Task details — Within the records below, reproduce without change the lines from the line that has "intros request report." through the line that has "- intros _.", and only those.

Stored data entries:
_ _ _ _ _
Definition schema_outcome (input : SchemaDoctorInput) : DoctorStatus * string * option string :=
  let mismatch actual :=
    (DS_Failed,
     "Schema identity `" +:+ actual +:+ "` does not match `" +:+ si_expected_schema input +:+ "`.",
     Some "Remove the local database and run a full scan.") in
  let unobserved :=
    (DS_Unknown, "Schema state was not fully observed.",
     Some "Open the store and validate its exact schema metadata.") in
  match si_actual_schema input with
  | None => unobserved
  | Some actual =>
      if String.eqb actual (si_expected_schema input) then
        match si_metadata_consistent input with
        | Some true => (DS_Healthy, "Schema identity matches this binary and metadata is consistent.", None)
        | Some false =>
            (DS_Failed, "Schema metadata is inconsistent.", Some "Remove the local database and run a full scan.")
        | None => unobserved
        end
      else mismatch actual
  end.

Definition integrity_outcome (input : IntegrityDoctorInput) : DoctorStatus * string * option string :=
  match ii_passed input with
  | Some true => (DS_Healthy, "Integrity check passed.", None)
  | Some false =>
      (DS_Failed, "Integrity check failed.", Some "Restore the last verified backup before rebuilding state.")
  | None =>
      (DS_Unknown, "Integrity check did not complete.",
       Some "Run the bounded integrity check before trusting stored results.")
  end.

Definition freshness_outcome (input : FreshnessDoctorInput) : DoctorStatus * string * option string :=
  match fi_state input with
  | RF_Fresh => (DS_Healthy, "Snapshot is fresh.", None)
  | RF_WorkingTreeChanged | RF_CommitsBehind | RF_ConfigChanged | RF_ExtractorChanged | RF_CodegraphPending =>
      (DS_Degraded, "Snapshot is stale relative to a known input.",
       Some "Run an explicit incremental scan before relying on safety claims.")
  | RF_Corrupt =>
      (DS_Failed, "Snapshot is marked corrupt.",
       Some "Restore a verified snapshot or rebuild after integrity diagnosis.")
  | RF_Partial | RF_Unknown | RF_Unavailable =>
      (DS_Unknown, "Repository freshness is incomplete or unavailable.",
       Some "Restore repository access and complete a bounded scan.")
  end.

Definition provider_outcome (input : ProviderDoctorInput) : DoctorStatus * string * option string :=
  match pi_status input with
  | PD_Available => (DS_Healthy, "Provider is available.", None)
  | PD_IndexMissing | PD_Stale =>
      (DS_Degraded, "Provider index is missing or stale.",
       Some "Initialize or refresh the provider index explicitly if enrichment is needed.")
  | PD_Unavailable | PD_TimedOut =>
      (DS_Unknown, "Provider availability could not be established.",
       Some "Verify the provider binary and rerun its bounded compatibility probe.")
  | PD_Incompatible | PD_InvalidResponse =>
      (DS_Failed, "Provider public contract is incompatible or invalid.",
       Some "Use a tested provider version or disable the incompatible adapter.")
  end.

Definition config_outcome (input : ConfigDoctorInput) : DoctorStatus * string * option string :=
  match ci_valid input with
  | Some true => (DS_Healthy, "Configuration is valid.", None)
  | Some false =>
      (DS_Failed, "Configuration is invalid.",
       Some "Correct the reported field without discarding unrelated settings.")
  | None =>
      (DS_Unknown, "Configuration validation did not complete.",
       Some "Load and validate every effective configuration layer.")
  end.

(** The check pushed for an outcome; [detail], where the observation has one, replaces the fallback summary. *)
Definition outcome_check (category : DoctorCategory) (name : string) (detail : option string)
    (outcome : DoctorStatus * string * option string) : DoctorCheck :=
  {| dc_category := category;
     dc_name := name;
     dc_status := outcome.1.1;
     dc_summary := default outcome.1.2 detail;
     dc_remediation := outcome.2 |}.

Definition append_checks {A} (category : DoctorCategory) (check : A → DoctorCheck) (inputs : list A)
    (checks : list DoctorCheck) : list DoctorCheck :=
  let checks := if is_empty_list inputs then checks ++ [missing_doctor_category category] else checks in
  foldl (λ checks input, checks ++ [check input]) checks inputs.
_ _ _ _ _
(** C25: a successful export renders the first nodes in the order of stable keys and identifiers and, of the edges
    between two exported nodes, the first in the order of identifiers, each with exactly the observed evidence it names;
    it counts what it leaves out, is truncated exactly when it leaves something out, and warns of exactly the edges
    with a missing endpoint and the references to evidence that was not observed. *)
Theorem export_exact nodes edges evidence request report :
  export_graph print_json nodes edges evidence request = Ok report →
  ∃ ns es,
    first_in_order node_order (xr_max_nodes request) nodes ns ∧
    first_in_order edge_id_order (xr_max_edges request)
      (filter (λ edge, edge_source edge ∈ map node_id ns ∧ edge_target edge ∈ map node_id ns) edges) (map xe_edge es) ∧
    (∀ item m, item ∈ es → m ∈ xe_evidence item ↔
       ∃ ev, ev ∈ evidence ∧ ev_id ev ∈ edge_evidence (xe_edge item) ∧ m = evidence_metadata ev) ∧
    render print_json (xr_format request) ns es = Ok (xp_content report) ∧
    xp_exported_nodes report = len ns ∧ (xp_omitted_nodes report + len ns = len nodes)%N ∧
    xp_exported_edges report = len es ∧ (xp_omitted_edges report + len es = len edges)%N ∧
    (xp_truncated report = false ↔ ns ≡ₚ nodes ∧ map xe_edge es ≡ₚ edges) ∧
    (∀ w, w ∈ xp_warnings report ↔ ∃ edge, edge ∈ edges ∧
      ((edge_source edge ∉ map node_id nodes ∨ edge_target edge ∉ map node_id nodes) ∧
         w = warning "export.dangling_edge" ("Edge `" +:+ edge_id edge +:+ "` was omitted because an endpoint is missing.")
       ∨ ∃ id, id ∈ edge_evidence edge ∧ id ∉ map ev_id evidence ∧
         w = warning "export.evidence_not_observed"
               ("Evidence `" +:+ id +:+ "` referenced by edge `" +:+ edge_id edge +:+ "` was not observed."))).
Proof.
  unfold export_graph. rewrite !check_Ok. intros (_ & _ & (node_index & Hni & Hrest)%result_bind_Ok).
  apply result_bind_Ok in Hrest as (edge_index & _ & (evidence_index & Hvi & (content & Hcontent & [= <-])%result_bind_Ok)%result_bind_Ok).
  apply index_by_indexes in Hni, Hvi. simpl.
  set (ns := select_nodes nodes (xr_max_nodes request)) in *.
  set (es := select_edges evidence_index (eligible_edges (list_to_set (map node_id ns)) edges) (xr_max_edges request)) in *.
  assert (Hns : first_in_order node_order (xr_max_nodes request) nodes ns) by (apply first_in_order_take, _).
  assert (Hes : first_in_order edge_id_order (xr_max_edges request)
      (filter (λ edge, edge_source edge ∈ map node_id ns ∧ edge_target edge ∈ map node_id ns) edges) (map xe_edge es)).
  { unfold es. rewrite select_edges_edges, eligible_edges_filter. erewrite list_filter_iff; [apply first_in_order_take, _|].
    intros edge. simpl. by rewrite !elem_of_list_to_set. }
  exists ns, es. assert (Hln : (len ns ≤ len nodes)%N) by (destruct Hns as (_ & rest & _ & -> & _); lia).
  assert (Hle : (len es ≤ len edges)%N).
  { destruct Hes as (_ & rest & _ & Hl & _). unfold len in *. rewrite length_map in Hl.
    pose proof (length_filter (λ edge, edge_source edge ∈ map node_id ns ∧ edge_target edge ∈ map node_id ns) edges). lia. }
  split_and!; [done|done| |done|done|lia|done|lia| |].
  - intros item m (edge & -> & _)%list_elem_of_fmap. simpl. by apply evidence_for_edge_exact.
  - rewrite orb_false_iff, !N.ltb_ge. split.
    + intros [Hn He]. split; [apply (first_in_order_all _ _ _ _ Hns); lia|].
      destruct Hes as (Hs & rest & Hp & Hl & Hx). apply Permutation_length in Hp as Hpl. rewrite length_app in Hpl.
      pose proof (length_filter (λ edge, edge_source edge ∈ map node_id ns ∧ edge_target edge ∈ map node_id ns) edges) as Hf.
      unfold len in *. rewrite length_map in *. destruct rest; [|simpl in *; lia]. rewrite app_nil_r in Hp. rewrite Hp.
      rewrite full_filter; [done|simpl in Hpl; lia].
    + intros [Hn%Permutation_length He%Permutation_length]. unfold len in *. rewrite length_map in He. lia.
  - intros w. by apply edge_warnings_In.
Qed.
_ _ _ _ _
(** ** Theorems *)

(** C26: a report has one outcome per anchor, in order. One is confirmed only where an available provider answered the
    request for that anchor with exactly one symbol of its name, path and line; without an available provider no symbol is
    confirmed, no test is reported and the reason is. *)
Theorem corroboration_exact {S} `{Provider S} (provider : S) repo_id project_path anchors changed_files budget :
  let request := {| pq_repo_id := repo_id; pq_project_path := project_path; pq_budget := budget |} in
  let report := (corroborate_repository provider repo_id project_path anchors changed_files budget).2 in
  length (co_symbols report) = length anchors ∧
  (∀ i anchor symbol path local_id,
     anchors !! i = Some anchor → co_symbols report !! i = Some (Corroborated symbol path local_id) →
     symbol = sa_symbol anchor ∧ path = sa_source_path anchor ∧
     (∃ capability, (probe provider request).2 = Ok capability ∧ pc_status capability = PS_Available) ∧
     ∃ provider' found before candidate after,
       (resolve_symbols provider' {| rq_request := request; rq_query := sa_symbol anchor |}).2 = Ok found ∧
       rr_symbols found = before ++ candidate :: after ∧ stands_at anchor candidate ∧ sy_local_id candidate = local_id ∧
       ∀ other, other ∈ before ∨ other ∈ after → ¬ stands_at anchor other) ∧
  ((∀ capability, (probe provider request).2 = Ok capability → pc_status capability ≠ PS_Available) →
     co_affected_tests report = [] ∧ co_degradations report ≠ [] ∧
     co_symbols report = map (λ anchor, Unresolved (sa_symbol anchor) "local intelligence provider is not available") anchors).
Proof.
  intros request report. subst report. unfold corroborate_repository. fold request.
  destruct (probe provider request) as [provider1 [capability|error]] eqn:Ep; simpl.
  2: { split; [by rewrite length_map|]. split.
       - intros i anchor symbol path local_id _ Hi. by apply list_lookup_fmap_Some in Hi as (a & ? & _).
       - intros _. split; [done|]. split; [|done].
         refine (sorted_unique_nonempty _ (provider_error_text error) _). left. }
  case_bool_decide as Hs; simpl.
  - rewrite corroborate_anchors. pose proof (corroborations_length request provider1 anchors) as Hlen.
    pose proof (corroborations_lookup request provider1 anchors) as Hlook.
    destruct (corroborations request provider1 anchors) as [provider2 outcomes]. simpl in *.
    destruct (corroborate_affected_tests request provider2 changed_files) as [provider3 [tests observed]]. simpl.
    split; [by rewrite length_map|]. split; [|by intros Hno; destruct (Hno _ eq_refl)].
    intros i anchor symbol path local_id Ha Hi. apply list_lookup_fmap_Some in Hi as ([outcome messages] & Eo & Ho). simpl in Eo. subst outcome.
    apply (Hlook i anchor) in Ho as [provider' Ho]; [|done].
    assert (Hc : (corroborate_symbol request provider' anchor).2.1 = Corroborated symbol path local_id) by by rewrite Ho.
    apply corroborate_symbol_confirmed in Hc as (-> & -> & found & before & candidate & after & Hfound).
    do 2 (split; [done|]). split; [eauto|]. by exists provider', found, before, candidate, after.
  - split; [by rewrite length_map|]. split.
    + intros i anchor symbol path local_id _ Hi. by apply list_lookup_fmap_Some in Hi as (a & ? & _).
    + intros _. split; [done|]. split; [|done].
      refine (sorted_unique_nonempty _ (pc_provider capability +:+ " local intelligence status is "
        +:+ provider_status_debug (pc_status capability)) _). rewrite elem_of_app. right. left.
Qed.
_ _ _ _ _
Answer to the exercise —
  intros request report. subst report. unfold corroborate_repository. fold request.
  destruct (probe provider request) as [provider1 [capability|error]] eqn:Ep; simpl.
  2: { split; [by rewrite length_map|]. split.
       - intros i anchor symbol path local_id _ Hi. by apply list_lookup_fmap_Some in Hi as (a & ? & _).
       - intros _. split; [done|]. split; [|done].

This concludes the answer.